Extended rest as a non-invasive approach to the treatment of
chronic groin pain is a difficult viewpoint to hold in an AFL
club, where there is pressure from management (and often from
the player himself) to perform off-season surgery, as surgery
has been accepted as routine treatment for this condition for
the last 15 years.
Conclusion
As
previously mentioned, groin injuries are the second most
frequent injury in the AFL, with an injury incidence of 4.6
injuries per 1,000 player weeks.
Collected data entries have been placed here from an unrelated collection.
(* ===== verification/Pipe.v ===== *)
(** * Pipes: lib/pipe.c, with the descriptor numbers of lib/fd.c

    A pipe is a page with a circular buffer that the reading and the writing side
    share, without locks.  devpipe_read and devpipe_write are modelled as threads that
    make one access to the shared structure at a time; [sstep] interleaves them.

    The page of the pipe is mapped once for each descriptor of either end, next to
    the page of the descriptor itself, and _pipeisclosed compares the reference counts
    of the two.  It is a thread of its own, [_pipeisclosed_step], which reads one number
    at a time while other environments change them ([closed_step]); the message it prints
    when it repeats a round is left out.  In [sstep] it may answer anything. *)
From S2P Require Import Prelude Mmu.

Definition PIPEBUFSIZ : Z := 32.
Definition MAXFD : Z := 32.
Definition FDTABLE : Z := 0xD0000000.
Definition FILEDATA : Z := FDTABLE + MAXFD * PGSIZE.

Definition INDEX2FD (i : Z) : Z := u64 (FDTABLE + u64 i * PGSIZE).
Definition INDEX2DATA (i : Z) : Z := u64 (FILEDATA + i * PGSIZE).
Definition fd2num (fd : Z) : Z := u64 (fd - FDTABLE) / PGSIZE.
Definition fd2data (fd : Z) : Z := INDEX2DATA (fd2num fd).

(** ** The shared page *)
Record Pipe := mkPipe { p_rpos : Z; p_wpos : Z; p_buf : gmap Z Z }.
#[export] Instance Pipe_fields : Fields Pipe := fun p => mkPipe (p_rpos p) (p_wpos p) (p_buf p).

(** ** devpipe_read

    The places between its accesses to the pipe. *)
Inductive rpc := RLoop | RWhile | RClosed | RTake | RInc | RRet (r : Z).
Record rthread := mkReader { r_pc : rpc; r_n : Z; r_i : Z; r_buf : list Z }.
#[export] Instance rthread_fields : Fields rthread := fun t => mkReader (r_pc t) (r_n t) (r_i t) (r_buf t).

(** [closed] is what _pipeisclosed says, if it is asked. *)
Definition devpipe_read_step (closed : bool) (p : Pipe) (t : rthread) : Pipe * rthread :=
  match r_pc t with
  | RLoop => (p, t <| r_pc := if r_i t <? r_n t then RWhile else RRet (i32 (r_i t)) |>)
  | RWhile =>
      (p, t <| r_pc := if p_rpos p =? p_wpos p then if 0 <? r_i t then RRet (i32 (r_i t)) else RClosed
                       else RTake |>)
  | RClosed => (p, t <| r_pc := if closed then RRet 0 else RWhile |>)
  | RTake =>
      (p, t <| r_buf := r_buf t ++ [default 0 (p_buf p !! Z.rem (p_rpos p) PIPEBUFSIZ)] |> <| r_pc := RInc |>)
  | RInc => (p <| p_rpos := i32 (p_rpos p + 1) |>, t <| r_i := r_i t + 1 |> <| r_pc := RLoop |>)
  | RRet _ => (p, t)
  end.

(** ** devpipe_write *)
Inductive wpc := WLoop | WWhile | WClosed | WStore | WInc | WRet (r : Z).
Record wthread := mkWriter { w_pc : wpc; w_data : list Z; w_i : Z }.
#[export] Instance wthread_fields : Fields wthread := fun t => mkWriter (w_pc t) (w_data t) (w_i t).

Definition w_byte (t : wthread) : Z := default 0 (w_data t !! Z.to_nat (w_i t)).
Definition devpipe_write_step (closed : bool) (p : Pipe) (t : wthread) : Pipe * wthread :=
  match w_pc t with
  | WLoop => (p, t <| w_pc := if w_i t <? Z.of_nat (length (w_data t)) then WWhile else WRet (i32 (w_i t)) |>)
  | WWhile =>
      (p, t <| w_pc := if u64 (p_wpos p) >=? u64 (u64 (p_rpos p) + PIPEBUFSIZ) then WClosed else WStore |>)
  | WClosed => (p, t <| w_pc := if closed then WRet 0 else WWhile |>)
  | WStore =>
      (p <| p_buf := <[Z.rem (p_wpos p) PIPEBUFSIZ := w_byte t]> (p_buf p) |>, t <| w_pc := WInc |>)
  | WInc => (p <| p_wpos := i32 (p_wpos p + 1) |>, t <| w_i := w_i t + 1 |> <| w_pc := WLoop |>)
  | WRet _ => (p, t)
  end.

(** ** _pipeisclosed

    What it reads: how often its environment has been run, and the reference counts of
    the page of the descriptor and of the page of the pipe. *)
Record counts := mkCounts { c_runs : Z; c_fd : Z; c_pipe : Z }.

(** The places between its reads: [n] and [ret] are its variables, [f] the first of the two
    counts it compares. *)
Inductive cpc := CRuns | CFd (n : Z) | CPipe (n f : Z) | CAgain (n : Z) (ret : bool) | CRet (ret : bool).

Definition _pipeisclosed_step (c : counts) (pc : cpc) : cpc :=
  match pc with
  | CRuns => CFd (i32 (c_runs c))
  | CFd n => CPipe n (c_fd c)
  | CPipe n f => CAgain n (f =? c_pipe c)
  | CAgain n ret => if n =? i32 (c_runs c) then CRet ret else CRuns
  | CRet ret => CRet ret
  end.

(** On one CPU: the environment makes a step, or others run, and change the counts, before
    env_run resumes it and increments env_runs. *)
Inductive closed_step : counts * cpc -> counts * cpc -> Prop :=
| c_own c pc : closed_step (c, pc) (c, _pipeisclosed_step c pc)
| c_others c pc f p : closed_step (c, pc) (mkCounts (u32 (c_runs c + 1)) f p, pc).

(** ** The whole system

    [s_written] and [s_taken] are the bytes for which wpos and rpos have been
    incremented, and [s_past] the bytes that earlier calls of devpipe_read returned. *)
Record sys := mkSys {
  s_pipe : Pipe; s_rd : rthread; s_wr : wthread;
  s_written : list Z; s_taken : list Z; s_past : list Z
}.

Definition last_byte (l : list Z) : list Z := match last l with Some b => [b] | None => [] end.

Inductive sstep : sys -> sys -> Prop :=
  | s_read closed p t p' t' w wl rl past :
      devpipe_read_step closed p t = (p', t') -> (forall r, r_pc t <> RRet r) ->
      sstep (mkSys p t w wl rl past)
            (mkSys p' t' w wl (match r_pc t with RInc => rl ++ last_byte (r_buf t) | _ => rl end) past)
  | s_read_call p t w wl rl past r n :
      r_pc t = RRet r -> 0 <= n ->
      sstep (mkSys p t w wl rl past) (mkSys p (mkReader RLoop n 0 []) w wl rl (past ++ r_buf t))
  | s_write closed p t w p' w' wl rl past :
      devpipe_write_step closed p w = (p', w') -> (forall r, w_pc w <> WRet r) ->
      sstep (mkSys p t w wl rl past)
            (mkSys p' t w' (match w_pc w with WInc => wl ++ [w_byte w] | _ => wl end) rl past)
  | s_write_call p t w wl rl past r data :
      w_pc w = WRet r ->
      sstep (mkSys p t w wl rl past) (mkSys p t (mkWriter WLoop data 0) wl rl past).

(** The pipe after pipe(), whose page is zero. *)
Definition pipe_start : sys :=
  mkSys (mkPipe 0 0 ∅) (mkReader (RRet 0) 0 0 []) (mkWriter (WRet 0) [] 0) [] [] [].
This high incidence results
from the costly demands of the game, including punt kicking,
sprinting, and change of direction.
The AFL is an
excellent environment in which to compare the relevant merits
of conservative and surgical treatments for chronic groin
injuries. This would require all teams to provide details of
operative management for all players in the off-season, which
is not currently being done. From a scientific viewpoint, the
ideal method for comparison would be a randomized control
trial, which is not practical in professional sport. If a
randomized trial was designed in a non-professional setting
(also a difficult task), an immediate challenge would be to
standardize the level of activity to which subjects attempt to
return. Attempted level of activity (load) on return from
injury is probably the most important predictor of the
likelihood of success no matter the form of management. A
non-randomized comparison in a professional competition may be
the next best study to compare different forms of surgery.
Given that the AFL has a rate of groin injury comparable to
any professional sport league in the world, perhaps it will
become known as the Australian Football Laboratory for
unraveling the mysteries of the groin.
Acknowledgments Declaration
of potential conflict: John Orchard receives financial payment
as the injury surveillance coordinator for the Australian
Football League. This paper was written without specific
financial support or approval from the AFL.